Records from a data collection:
_____

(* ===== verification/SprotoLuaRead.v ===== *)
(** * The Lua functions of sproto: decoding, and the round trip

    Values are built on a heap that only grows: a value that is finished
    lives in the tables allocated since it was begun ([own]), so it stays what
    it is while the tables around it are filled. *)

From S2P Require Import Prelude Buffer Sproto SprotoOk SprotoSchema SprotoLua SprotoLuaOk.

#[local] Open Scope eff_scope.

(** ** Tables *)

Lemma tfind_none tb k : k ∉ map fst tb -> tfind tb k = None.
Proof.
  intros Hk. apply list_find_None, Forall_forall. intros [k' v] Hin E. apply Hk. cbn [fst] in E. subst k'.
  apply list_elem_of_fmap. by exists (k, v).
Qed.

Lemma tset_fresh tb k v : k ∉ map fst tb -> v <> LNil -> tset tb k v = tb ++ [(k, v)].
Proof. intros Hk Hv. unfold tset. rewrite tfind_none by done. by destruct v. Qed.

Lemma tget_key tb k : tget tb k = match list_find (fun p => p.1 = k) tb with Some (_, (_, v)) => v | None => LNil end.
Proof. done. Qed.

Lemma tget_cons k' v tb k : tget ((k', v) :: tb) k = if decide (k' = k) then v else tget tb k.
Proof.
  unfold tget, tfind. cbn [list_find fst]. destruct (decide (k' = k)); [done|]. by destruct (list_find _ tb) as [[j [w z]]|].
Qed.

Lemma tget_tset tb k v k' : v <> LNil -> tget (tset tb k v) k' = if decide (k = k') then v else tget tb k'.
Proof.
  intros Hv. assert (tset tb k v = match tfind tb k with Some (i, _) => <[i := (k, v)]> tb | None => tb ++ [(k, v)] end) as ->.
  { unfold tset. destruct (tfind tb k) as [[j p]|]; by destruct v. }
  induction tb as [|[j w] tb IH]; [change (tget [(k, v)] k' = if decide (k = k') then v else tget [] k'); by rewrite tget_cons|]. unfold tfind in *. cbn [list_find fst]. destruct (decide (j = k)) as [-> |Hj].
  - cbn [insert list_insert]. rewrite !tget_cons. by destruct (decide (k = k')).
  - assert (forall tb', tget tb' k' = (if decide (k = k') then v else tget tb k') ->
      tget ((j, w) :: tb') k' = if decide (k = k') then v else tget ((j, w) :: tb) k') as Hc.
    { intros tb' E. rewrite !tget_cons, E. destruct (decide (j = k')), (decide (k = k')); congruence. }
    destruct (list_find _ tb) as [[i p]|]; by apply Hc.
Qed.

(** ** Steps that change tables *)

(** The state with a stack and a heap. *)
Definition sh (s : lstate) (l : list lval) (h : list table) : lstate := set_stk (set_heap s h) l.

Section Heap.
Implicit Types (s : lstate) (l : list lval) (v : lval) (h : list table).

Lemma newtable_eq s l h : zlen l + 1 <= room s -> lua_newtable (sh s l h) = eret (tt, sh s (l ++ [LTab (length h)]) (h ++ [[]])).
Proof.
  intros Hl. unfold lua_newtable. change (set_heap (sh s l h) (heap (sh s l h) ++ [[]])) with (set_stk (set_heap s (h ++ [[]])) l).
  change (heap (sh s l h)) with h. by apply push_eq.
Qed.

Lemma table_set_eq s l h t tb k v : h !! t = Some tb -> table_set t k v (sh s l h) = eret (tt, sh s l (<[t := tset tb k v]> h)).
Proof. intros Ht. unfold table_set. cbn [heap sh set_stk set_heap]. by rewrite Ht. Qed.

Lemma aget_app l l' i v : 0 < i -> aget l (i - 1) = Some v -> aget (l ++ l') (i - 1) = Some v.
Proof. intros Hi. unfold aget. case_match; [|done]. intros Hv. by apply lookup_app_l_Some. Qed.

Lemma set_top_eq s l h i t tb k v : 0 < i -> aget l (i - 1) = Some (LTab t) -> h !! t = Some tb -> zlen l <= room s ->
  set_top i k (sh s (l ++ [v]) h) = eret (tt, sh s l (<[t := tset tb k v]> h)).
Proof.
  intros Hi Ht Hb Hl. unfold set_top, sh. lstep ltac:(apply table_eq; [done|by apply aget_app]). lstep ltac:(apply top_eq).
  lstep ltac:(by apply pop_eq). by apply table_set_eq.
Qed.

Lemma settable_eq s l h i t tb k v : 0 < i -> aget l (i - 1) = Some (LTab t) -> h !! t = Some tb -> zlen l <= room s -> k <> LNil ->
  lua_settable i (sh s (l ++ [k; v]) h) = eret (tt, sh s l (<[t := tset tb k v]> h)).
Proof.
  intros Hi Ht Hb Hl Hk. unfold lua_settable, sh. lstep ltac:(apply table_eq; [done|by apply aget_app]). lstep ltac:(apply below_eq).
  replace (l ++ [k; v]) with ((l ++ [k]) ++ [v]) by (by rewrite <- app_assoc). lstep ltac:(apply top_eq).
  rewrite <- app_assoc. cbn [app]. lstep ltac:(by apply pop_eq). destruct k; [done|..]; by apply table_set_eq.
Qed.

_____

◆ What is required
Report all lines above with "eret".

◆ Written solution
Lemma newtable_eq s l h : zlen l + 1 <= room s -> lua_newtable (sh s l h) = eret (tt, sh s (l ++ [LTab (length h)]) (h ++ [[]])).
Lemma table_set_eq s l h t tb k v : h !! t = Some tb -> table_set t k v (sh s l h) = eret (tt, sh s l (<[t := tset tb k v]> h)).
  set_top i k (sh s (l ++ [v]) h) = eret (tt, sh s l (<[t := tset tb k v]> h)).
  lua_settable i (sh s (l ++ [k; v]) h) = eret (tt, sh s l (<[t := tset tb k v]> h)).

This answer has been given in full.